Nothing besides a number belongs in the answer, which is how many lines of the listing contain the string "DirFormToString".

------------------------------------------------

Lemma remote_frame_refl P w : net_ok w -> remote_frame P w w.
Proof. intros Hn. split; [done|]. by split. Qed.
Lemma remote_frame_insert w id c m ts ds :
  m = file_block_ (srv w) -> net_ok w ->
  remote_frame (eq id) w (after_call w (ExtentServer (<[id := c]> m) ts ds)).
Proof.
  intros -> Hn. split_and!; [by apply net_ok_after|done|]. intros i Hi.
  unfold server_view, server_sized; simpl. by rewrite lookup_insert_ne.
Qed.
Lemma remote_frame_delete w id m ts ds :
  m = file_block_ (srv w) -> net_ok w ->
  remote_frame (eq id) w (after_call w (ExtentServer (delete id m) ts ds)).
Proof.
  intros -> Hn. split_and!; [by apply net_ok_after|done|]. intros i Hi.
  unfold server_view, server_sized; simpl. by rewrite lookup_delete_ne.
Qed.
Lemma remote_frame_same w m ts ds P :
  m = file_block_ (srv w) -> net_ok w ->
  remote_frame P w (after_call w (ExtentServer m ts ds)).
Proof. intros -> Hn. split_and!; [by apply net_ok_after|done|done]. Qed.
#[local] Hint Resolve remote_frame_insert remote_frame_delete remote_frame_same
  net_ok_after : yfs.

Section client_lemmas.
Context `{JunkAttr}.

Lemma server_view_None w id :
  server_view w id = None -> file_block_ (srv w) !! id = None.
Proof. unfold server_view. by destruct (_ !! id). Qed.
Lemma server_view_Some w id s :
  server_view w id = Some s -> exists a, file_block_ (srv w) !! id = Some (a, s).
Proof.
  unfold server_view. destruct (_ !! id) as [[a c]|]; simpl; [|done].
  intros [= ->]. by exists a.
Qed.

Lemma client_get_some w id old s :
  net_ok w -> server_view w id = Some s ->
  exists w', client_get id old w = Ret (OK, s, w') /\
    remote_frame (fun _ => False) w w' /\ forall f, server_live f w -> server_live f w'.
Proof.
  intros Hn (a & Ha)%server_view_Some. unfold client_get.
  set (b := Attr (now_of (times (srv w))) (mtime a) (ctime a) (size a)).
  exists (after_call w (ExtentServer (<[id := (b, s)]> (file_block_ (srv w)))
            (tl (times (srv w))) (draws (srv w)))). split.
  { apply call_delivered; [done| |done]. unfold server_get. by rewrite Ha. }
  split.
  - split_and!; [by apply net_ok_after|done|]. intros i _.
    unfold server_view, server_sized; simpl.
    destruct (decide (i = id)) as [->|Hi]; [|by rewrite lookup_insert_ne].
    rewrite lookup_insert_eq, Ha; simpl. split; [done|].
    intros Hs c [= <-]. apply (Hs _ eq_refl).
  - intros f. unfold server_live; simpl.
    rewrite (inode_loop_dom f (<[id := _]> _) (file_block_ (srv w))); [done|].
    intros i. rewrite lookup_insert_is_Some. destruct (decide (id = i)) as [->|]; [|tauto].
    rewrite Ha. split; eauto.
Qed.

------------------------------------------------

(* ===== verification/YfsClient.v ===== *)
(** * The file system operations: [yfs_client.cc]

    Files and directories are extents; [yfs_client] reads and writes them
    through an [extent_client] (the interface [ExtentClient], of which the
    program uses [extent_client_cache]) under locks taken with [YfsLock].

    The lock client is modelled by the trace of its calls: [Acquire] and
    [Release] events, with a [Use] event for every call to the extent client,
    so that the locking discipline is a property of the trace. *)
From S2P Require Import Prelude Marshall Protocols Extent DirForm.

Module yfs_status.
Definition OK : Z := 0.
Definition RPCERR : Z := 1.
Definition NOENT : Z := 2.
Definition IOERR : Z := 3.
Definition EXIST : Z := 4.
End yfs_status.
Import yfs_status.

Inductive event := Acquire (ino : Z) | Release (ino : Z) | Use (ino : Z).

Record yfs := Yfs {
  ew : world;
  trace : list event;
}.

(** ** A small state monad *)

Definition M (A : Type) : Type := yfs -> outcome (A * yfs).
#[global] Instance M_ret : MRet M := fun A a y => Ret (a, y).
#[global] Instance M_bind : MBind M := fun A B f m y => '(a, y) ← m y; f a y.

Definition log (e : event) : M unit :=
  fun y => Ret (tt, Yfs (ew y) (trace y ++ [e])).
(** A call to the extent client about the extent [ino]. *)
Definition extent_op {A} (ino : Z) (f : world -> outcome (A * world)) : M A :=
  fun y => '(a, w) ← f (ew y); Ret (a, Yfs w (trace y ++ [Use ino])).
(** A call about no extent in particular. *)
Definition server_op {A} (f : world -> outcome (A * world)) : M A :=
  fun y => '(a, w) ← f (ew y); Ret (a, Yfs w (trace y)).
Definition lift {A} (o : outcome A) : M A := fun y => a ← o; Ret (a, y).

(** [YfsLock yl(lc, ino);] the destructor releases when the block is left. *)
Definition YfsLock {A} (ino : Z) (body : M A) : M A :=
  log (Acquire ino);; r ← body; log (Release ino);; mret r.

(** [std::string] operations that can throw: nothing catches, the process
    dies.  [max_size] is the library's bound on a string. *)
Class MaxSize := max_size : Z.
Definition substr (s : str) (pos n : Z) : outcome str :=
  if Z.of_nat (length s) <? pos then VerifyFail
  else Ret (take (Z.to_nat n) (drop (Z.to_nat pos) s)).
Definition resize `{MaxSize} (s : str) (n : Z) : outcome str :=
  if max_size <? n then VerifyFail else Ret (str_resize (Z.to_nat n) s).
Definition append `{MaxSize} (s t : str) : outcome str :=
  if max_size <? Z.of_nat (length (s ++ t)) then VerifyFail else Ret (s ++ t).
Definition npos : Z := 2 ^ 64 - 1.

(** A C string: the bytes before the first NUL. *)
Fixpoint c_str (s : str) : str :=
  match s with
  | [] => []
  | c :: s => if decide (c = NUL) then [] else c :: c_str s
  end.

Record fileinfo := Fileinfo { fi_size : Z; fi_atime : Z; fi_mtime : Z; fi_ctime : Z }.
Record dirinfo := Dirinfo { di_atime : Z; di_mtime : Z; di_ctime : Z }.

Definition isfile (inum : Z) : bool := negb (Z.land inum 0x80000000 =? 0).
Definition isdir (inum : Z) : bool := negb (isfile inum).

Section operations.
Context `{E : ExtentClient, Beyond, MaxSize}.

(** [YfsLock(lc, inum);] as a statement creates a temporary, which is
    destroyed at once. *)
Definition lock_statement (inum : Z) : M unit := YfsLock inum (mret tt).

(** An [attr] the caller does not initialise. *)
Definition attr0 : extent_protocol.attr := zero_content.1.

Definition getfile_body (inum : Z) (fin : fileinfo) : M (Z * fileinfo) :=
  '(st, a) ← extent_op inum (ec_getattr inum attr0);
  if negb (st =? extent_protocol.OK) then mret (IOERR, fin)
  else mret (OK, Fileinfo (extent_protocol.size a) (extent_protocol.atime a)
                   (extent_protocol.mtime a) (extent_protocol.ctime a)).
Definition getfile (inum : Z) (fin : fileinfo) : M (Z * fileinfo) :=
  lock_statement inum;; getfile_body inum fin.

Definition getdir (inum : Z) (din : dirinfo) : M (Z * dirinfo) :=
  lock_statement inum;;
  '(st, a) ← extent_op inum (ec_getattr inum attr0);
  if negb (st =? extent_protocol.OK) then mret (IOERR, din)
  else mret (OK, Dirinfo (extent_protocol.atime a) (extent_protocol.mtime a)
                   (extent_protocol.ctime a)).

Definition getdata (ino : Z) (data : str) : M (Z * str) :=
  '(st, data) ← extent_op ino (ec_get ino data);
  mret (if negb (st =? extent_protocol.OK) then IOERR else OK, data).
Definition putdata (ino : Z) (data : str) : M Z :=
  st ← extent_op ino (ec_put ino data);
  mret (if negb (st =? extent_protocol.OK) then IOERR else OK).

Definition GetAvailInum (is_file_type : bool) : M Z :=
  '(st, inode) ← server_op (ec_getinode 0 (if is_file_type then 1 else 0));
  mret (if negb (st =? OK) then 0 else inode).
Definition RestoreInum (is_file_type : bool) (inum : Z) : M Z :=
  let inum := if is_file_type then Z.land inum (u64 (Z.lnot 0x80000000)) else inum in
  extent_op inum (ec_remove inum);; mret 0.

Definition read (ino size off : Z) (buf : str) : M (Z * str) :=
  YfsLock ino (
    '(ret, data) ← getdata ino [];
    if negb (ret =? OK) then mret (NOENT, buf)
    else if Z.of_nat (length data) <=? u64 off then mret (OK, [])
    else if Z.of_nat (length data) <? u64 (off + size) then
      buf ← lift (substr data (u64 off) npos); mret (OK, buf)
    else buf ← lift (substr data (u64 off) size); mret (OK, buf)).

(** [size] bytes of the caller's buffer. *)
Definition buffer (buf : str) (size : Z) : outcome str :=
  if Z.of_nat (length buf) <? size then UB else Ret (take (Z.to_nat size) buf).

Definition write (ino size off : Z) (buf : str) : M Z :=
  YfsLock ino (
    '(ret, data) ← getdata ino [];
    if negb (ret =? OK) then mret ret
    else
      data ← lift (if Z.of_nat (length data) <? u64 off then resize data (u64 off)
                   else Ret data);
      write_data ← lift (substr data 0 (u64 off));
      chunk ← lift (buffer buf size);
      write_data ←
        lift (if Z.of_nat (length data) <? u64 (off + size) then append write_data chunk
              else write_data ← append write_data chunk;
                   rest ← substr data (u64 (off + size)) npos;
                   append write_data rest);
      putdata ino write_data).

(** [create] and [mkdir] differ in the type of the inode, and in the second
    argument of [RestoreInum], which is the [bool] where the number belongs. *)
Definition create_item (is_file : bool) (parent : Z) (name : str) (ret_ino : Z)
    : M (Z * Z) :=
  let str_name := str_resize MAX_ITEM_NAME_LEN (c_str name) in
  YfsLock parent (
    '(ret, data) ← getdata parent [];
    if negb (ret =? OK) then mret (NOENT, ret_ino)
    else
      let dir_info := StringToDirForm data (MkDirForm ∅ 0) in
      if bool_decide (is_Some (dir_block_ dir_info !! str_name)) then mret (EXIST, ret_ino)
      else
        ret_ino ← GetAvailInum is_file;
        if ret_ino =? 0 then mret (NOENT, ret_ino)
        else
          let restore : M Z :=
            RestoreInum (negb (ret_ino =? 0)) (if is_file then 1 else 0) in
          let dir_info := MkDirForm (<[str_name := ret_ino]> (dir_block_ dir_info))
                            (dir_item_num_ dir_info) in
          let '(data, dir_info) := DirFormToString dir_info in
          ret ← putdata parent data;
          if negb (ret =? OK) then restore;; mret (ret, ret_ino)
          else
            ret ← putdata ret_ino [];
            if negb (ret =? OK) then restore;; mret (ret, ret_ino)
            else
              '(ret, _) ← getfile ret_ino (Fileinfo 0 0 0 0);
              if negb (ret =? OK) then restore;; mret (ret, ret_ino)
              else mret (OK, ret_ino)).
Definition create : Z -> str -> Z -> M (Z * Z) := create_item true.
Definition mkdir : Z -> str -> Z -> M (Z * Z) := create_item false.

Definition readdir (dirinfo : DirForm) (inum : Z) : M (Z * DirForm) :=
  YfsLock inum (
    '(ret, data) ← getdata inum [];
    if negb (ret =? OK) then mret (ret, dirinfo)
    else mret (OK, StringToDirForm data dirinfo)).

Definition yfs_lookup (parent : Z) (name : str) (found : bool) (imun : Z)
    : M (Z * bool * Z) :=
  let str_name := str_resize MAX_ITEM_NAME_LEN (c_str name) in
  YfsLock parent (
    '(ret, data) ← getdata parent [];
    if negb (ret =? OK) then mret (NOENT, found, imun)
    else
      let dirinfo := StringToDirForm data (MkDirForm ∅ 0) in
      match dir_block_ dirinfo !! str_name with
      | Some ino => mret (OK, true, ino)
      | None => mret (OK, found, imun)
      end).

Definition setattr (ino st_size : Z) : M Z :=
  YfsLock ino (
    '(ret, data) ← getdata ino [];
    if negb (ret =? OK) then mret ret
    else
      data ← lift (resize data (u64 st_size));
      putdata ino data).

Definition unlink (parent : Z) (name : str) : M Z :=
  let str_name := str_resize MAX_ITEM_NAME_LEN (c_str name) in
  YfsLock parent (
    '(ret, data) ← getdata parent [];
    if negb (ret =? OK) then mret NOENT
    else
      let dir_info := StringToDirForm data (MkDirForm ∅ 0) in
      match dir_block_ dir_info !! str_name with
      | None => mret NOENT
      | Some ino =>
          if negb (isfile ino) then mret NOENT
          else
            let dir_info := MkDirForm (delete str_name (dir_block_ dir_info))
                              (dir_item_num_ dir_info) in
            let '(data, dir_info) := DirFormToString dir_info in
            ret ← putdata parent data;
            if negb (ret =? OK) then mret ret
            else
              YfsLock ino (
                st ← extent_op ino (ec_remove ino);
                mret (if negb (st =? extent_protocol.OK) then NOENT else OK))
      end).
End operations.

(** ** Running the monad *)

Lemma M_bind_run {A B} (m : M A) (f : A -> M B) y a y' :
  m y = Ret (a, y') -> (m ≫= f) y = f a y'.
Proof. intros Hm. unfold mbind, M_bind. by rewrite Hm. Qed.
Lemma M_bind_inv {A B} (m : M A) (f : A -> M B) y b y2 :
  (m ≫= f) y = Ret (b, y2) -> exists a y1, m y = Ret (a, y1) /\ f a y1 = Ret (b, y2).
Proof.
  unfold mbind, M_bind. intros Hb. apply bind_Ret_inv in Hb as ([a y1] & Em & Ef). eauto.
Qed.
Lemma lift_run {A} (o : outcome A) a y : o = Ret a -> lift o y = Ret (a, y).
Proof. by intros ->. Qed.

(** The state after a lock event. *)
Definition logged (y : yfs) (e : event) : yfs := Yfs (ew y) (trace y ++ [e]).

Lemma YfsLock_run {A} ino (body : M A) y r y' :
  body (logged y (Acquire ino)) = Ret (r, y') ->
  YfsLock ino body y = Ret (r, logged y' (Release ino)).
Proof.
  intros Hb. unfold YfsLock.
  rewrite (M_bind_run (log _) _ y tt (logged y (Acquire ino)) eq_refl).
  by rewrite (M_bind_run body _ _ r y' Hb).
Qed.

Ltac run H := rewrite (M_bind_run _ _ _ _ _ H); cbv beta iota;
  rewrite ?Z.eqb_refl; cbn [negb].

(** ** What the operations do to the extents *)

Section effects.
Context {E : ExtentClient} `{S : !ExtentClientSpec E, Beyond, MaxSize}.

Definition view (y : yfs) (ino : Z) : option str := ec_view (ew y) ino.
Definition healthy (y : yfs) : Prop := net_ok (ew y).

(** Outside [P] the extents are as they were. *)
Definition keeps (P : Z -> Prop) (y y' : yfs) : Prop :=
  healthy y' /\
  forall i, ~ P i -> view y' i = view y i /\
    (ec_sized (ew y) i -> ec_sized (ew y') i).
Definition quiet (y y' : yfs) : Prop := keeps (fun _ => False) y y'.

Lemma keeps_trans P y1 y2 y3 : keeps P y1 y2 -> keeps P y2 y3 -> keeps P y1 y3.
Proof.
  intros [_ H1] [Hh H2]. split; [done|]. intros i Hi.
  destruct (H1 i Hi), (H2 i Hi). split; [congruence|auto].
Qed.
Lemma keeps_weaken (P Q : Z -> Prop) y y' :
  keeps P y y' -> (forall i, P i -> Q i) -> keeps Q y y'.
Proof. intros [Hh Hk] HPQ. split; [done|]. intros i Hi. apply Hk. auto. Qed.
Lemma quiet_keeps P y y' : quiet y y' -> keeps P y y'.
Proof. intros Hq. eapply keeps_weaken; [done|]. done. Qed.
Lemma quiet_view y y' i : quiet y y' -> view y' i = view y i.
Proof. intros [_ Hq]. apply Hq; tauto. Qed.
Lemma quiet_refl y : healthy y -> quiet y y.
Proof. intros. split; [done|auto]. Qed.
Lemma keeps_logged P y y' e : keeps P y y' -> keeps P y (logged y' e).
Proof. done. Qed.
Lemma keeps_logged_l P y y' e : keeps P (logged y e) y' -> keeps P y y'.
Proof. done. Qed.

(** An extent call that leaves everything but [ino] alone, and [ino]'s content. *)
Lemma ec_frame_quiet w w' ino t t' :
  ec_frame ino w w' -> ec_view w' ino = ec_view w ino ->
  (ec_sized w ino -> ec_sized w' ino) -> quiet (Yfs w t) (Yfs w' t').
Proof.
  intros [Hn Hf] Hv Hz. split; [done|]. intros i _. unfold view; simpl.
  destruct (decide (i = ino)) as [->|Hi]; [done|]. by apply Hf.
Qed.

------------------------------------------------

* OUTPUT BELOW
2